For most patients with CI, it is difficult to arrive at a diagnosis. The urologist should follow the procedure below to establish a correct diagnosis: Cultures of urine for the presence of a bacterial infection; Exclusion of other diseases and / or disorders with symptoms similar to those of CI cancer of the bladder, kidney, bladder tuberculosis, vaginal infections, sexually transmitted diseases, endometriosis, radiation cystitis and neurological disorders; Hydroids tension with cystoscopy under general anesthesia if no infection is present and if no other disease is detected.
Distention under anesthesia is required for the diagnosis of CI as a simple cystoscopy does not always identify the typical characteristics of the IC and can be very painful for patients who suffer. It is therefore necessary to distend the bladder under general or local anesthesia to detect tiny hemorrhages on the bladder wall indicative of IC.
A biopsy of the bladder wall may be necessary to exclude other diseases such as cancer, and confirm the diagnosis. The CI is not associated with bladder cancer.
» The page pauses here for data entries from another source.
(** ** Data from and to the user *)

Lemma linked_submit g l b data :
  linked g l → skb_data b = data → skb_id b = skb_next (ls l) →
  wp (upd (λ s, set_skb_next (S (skb_next s)) s) ;; lapd_sock_queue_iframe b)
    (λ _ l', linked (g_submit data g) l') l.
Proof.
  intros Hl Hb Hid. pose proof Hl as [[Hs Hvr Hdel Hwi Htk Hl1 Hk Huq] Ho Hi].
  pose proof (sender_queue_length _ _ Hs) as Hlen.
  destruct Hs as [Hva Hvs Hord Hdata Hids Hfr Hhead Hsent].
  apply wp_upd. unfold lapd_sock_queue_iframe. apply wp_upd, wp_sk. cbn.
  assert (∀ s', v_a s' = v_a (ls l) → v_s s' = v_s (ls l) → v_r s' = v_r (ls l) →
    skb_next s' = S (skb_next (ls l)) → sk_receive_queue s' = sk_receive_queue (ls l) →
    sap s' = sap (ls l) → u_queue s' = u_queue (ls l) →
    sk_write_queue s' = sk_write_queue (ls l) ++ [b] →
    sk_send_head s' = (match sk_send_head (ls l) with Some i => Some i | None => Some (skb_id b) end) →
    linked (g_submit data g) (set_ls s' l)) as Hmain.
  { intros s' E1 E2 E3 E4 E5 E6 E9 E7 E8. split.
    - split; cbn; try done; [|congruence|by rewrite E5| | |congruence].
      + split; cbn; try congruence; [rewrite length_app; cbn; lia| | | | |].
        * rewrite E7, fmap_app, Hdata, drop_app_le by lia. cbn. by rewrite Hb.
        * rewrite E7, fmap_app. cbn. apply NoDup_app. split; [done|]. split; [|apply NoDup_singleton].
          intros x Hx Hx'. apply list_elem_of_singleton in Hx' as ->.
          apply list_elem_of_fmap in Hx as (c & Hc & Hin).
          rewrite Forall_forall in Hfr. apply Hfr in Hin. lia.
        * rewrite E4, E7. apply Forall_app. split; [|by constructor; [lia|]].
          eapply Forall_impl; [done|]. cbn. lia.
        * rewrite E7, E8, Hhead.
          destruct (decide (g_s g - g_a g < length (sk_write_queue (ls l)))%nat) as [Hlt|Hge].
          -- rewrite lookup_app_l by done. by destruct (lookup_lt_is_Some_2 _ _ Hlt) as [c ->].
          -- rewrite (lookup_ge_None_2 (sk_write_queue (ls l))) by lia. cbn.
             rewrite lookup_app_r by lia.
             replace (g_s g - g_a g - length (sk_write_queue (ls l)))%nat with O by lia. done.
        * intros i c Hi' Hc. rewrite E7, lookup_app_l in Hc by lia. by apply Hsent.
      + eapply Forall2_impl; [done|]. intros x f. apply encodes_sub.
      + unfold sap_k in *. cbn. by rewrite E6.
    - apply half_out_submit; [done|]. destruct Ho. lia.
    - destruct Hi. by split. }
  destruct (sk_send_head (ls l)) as [h|] eqn:Hh; unfold upd, modify, mret, M_ret, wp.
  all: apply Hmain; cbn; rewrite ?Hh; done.
Qed.

Lemma linked_accept g l skb w n out :
  linked g l → g_out gy = GI (g_r g) w n :: out →
  encodes (g_sub gy) (GI (g_r g) w n) skb →
  ∀ s', v_r s' = Z.rem (v_r (ls l) + 1) 128 → v_a s' = v_a (ls l) → v_s s' = v_s (ls l) →
  sk_write_queue s' = sk_write_queue (ls l) → sk_send_head s' = sk_send_head (ls l) →
  skb_next s' = skb_next (ls l) → sap s' = sap (ls l) → u_queue s' = u_queue (ls l) →
  sk_receive_queue s' = sk_receive_queue (ls l) ++ [RxFrame skb] →
  holds (g_sub g) (set_ls s' l).
Proof.
  intros [[[] Hvr Hdel Hwi Htk Hl1 Hk Huq] Ho Hi] Hout He s' E1 E2 E3 E4 E5 E6 E7 E9 E8.
  destruct He as (a1&a2&c1&c2&data&crc&->&Hcrc&Hdat&Ht&Hns&Hnr).
  exists (g_accept data g). split; [|done]. split.
  - split; cbn; try done.
    + split; cbn; rewrite ?E2, ?E3, ?E4, ?E5, ?E6; done.
    + rewrite E1, Hvr. apply m128_S.
    + rewrite E8, app_assoc, omap_app, Hdel. f_equal. cbn. rewrite Ht.
      rewrite decide_False, drop_0, length_app, Hcrc by done.
      replace (length data + 2 - 2)%nat with (length data) by lia. by rewrite take_app_length.
    + unfold sap_k in *. cbn. by rewrite E7.
    + congruence.
  - destruct Ho. by split.
  - by eapply half_in_accept.
Qed.
End keeps.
Distention under anesthesia is required for the diagnosis of CI as a simple cystoscopy does not always identify the typical characteristics of the IC and can be very painful for patients who suffer. It is therefore necessary to distend the bladder under general or local anesthesia to detect tiny hemorrhages on the bladder wall indicative of IC.
A biopsy of the bladder wall may be necessary to exclude other diseases such as cancer, and confirm the diagnosis. The CI is not associated with bladder cancer.